__Exercise materials__.
(** * Advent calendar: date utilities and task-to-day mapping

    A shallow embedding of the date utilities ([ymdLocal], [parseYMDLocal],
    [getTaskDate], [getDaysBetween], [isToday], [isPastDate],
    [isFutureDate], [getTaskMonth], the display formatters, [makeTime],
    [getFirstDayOfWeekFromLang], [parseYMDStrict], [clampToMonthEnd],
    [warnOnce], [buildMonthDays]) and of [containsHtml]; of the calendar
    part of the application-config composable ([validateTasksAndDays],
    [generateCalendarDays], [getTaskForDay], [getTaskForDate],
    [updateCalendarDays], [isTaskActiveByIndex], [resolveImg]); of
    [groupedDays], [getTaskForDay] and the day selection of
    [components/CalendarContent.vue]; of the status and the countdown of
    [components/TaskCard.vue]; and of the configuration check
    [validateConfig]; together with the fragment of the ECMAScript
    [Date], [Number] and [String] built-ins they call.

    Conventions.
    - A JavaScript time value is an [option Z]: [None] is [NaN], [Some t] is
      [t] milliseconds since the epoch.  A [Date] object is its time value;
      mutation ([setDate], [setHours]) is written as a function returning
      the new time value.
    - The host time zone is a parameter ([TimeZone]), with the two offset
      functions of ECMA-262; [newYork2025] is a zone with daylight saving
      time and [fixedZone] one without.
    - A JavaScript string is a [string] whose characters are code units
      below 256.
    - Number values are exact ([num]); all the integers that occur are
      below 2^53 in magnitude, where doubles are exact.
    - A function that may throw returns a [result]; the [while] loop of
      [generateCalendarDays] takes fuel and returns [None] when it runs
      out.
    - What the host supplies (the month names of [Intl], the week
      information of [Intl.Locale], the table of bundled images) is a
      parameter of the function that uses it. *)

From Stdlib Require Import ZArith List String Ascii Bool Lia QArith Qround
  Permutation.
Import ListNotations.
Local Open Scope Z_scope.

(* ================================================================== *)
(** * ECMAScript time values (ECMA-262, Date objects) *)
(* ================================================================== *)

Module ES.

Definition msPerDay : Z := 86400000.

__Instructions for the task__. The records must each be output verbatim, with nothing left out.

__Solution for this exercise__.
(** * Advent calendar: date utilities and task-to-day mapping

    A shallow embedding of the date utilities ([ymdLocal], [parseYMDLocal],
    [getTaskDate], [getDaysBetween], [isToday], [isPastDate],
    [isFutureDate], [getTaskMonth], the display formatters, [makeTime],
    [getFirstDayOfWeekFromLang], [parseYMDStrict], [clampToMonthEnd],
    [warnOnce], [buildMonthDays]) and of [containsHtml]; of the calendar
    part of the application-config composable ([validateTasksAndDays],
    [generateCalendarDays], [getTaskForDay], [getTaskForDate],
    [updateCalendarDays], [isTaskActiveByIndex], [resolveImg]); of
    [groupedDays], [getTaskForDay] and the day selection of
    [components/CalendarContent.vue]; of the status and the countdown of
    [components/TaskCard.vue]; and of the configuration check
    [validateConfig]; together with the fragment of the ECMAScript
    [Date], [Number] and [String] built-ins they call.

    Conventions.
    - A JavaScript time value is an [option Z]: [None] is [NaN], [Some t] is
      [t] milliseconds since the epoch.  A [Date] object is its time value;
      mutation ([setDate], [setHours]) is written as a function returning
      the new time value.
    - The host time zone is a parameter ([TimeZone]), with the two offset
      functions of ECMA-262; [newYork2025] is a zone with daylight saving
      time and [fixedZone] one without.
    - A JavaScript string is a [string] whose characters are code units
      below 256.
    - Number values are exact ([num]); all the integers that occur are
      below 2^53 in magnitude, where doubles are exact.
    - A function that may throw returns a [result]; the [while] loop of
      [generateCalendarDays] takes fuel and returns [None] when it runs
      out.
    - What the host supplies (the month names of [Intl], the week
      information of [Intl.Locale], the table of bundled images) is a
      parameter of the function that uses it. *)

From Stdlib Require Import ZArith List String Ascii Bool Lia QArith Qround
  Permutation.
Import ListNotations.
Local Open Scope Z_scope.

(* ================================================================== *)
(** * ECMAScript time values (ECMA-262, Date objects) *)
(* ================================================================== *)

Module ES.

Definition msPerDay : Z := 86400000.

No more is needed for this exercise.